[Recorded data]

^^^^^^^^^^^^^^^^

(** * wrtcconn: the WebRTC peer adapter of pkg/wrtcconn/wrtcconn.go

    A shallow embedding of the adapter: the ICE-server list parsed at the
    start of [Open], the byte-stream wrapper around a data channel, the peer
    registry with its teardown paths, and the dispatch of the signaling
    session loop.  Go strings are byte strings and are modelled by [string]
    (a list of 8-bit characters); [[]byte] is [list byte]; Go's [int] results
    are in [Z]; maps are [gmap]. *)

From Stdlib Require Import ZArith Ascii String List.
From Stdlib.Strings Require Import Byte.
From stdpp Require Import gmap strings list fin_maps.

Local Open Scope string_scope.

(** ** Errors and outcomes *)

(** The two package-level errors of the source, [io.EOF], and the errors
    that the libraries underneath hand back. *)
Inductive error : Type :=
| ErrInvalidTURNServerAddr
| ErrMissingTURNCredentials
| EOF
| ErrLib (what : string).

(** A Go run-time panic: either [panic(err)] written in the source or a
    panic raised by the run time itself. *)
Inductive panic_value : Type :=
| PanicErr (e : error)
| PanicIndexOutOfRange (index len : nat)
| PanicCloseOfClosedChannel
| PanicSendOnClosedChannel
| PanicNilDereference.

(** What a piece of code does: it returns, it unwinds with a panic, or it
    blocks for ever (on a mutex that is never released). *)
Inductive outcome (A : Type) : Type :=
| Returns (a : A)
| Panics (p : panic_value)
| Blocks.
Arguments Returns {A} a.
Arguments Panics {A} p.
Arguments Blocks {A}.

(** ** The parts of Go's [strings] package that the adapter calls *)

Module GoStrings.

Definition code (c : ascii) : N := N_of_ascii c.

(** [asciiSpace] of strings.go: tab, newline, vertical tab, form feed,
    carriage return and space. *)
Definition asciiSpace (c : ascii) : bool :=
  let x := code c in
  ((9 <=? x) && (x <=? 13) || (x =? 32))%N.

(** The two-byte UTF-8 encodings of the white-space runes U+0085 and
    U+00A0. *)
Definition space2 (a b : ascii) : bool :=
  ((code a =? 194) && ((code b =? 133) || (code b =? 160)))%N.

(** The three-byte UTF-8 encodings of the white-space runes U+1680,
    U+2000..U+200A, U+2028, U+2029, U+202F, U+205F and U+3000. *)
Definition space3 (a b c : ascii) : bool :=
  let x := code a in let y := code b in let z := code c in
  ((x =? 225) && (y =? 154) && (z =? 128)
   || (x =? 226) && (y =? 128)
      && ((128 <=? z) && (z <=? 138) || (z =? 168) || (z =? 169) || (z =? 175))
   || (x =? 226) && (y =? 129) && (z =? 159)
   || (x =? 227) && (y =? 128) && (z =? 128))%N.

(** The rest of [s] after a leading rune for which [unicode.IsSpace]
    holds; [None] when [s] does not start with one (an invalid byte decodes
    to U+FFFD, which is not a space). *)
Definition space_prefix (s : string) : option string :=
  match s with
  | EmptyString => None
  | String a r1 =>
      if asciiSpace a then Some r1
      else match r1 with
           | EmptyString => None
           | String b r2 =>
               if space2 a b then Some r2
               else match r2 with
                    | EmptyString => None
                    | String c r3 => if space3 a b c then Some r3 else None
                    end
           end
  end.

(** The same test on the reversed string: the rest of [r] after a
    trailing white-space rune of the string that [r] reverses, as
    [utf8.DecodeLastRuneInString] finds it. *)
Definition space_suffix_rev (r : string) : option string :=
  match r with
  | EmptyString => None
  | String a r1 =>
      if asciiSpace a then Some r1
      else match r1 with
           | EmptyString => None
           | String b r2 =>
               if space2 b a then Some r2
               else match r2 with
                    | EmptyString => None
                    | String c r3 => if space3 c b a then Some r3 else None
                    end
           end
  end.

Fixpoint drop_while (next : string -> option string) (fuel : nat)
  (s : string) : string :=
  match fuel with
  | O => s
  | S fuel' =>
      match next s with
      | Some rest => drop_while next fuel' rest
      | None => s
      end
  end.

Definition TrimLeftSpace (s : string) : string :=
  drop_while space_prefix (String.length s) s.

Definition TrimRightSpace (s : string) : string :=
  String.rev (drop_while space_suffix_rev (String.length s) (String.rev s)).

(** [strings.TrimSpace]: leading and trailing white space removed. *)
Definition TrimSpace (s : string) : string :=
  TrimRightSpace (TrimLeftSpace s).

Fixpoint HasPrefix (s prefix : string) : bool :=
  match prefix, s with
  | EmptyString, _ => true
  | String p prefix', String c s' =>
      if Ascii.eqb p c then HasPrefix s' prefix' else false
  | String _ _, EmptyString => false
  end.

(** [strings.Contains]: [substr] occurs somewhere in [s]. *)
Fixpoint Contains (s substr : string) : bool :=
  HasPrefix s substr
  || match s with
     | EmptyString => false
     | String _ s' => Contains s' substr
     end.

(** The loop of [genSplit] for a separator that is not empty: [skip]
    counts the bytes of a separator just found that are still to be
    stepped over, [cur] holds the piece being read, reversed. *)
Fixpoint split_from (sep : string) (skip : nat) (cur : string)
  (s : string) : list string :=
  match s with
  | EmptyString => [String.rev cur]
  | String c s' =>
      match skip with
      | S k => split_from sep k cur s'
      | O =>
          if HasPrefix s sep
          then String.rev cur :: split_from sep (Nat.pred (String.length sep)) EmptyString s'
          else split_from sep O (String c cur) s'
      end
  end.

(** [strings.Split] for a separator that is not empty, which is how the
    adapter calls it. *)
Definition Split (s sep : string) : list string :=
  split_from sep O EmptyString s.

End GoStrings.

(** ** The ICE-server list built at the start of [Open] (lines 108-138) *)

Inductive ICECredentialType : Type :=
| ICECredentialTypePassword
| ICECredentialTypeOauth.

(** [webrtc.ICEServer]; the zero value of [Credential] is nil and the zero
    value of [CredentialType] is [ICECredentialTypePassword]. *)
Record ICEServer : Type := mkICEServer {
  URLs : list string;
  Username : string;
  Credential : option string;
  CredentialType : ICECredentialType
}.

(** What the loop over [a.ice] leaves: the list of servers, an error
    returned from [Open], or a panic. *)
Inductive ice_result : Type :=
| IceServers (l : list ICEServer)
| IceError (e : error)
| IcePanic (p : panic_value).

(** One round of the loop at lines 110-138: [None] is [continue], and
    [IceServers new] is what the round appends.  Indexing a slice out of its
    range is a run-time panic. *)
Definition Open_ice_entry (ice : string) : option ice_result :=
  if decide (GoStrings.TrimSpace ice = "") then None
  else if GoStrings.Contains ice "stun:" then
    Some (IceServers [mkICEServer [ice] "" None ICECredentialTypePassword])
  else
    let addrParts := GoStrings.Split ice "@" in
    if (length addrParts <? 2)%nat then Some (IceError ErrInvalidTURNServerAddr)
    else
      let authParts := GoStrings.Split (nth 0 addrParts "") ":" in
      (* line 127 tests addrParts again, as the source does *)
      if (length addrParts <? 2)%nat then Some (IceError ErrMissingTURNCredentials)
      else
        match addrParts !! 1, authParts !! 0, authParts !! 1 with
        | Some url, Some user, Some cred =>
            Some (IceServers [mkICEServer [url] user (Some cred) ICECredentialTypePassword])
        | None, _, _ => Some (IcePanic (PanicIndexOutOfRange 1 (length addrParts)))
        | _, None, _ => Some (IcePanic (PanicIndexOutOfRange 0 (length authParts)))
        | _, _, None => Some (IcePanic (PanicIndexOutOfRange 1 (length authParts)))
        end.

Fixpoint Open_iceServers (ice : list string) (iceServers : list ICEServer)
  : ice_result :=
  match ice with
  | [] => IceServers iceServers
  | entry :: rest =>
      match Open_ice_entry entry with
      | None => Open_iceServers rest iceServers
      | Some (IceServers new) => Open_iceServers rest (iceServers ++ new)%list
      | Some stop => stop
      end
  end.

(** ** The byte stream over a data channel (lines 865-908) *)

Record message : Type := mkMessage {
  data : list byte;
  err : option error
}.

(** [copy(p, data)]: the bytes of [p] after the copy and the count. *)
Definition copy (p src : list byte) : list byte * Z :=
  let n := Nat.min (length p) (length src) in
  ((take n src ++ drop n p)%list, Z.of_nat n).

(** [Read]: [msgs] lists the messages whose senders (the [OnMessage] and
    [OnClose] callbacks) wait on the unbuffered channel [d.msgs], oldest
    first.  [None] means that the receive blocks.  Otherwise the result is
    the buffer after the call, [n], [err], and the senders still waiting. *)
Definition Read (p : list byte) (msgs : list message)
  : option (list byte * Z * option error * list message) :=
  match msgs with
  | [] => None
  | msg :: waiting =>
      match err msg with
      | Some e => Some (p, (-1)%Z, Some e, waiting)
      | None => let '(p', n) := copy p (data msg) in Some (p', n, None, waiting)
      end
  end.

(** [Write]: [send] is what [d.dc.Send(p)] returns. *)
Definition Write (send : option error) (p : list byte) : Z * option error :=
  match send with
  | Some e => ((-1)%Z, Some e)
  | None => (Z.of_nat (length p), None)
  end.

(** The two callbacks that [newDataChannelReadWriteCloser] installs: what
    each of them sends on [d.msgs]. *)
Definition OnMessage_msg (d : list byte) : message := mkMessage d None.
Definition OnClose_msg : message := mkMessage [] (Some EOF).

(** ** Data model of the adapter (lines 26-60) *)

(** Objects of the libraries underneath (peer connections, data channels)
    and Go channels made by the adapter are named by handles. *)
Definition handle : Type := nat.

^^^^^^^^^^^^^^^^

### What you need to do:
Where a line of the data above includes "still", copy that line.

### Task output:
    counts the bytes of a separator just found that are still to be
    the buffer after the call, [n], [err], and the senders still waiting. *)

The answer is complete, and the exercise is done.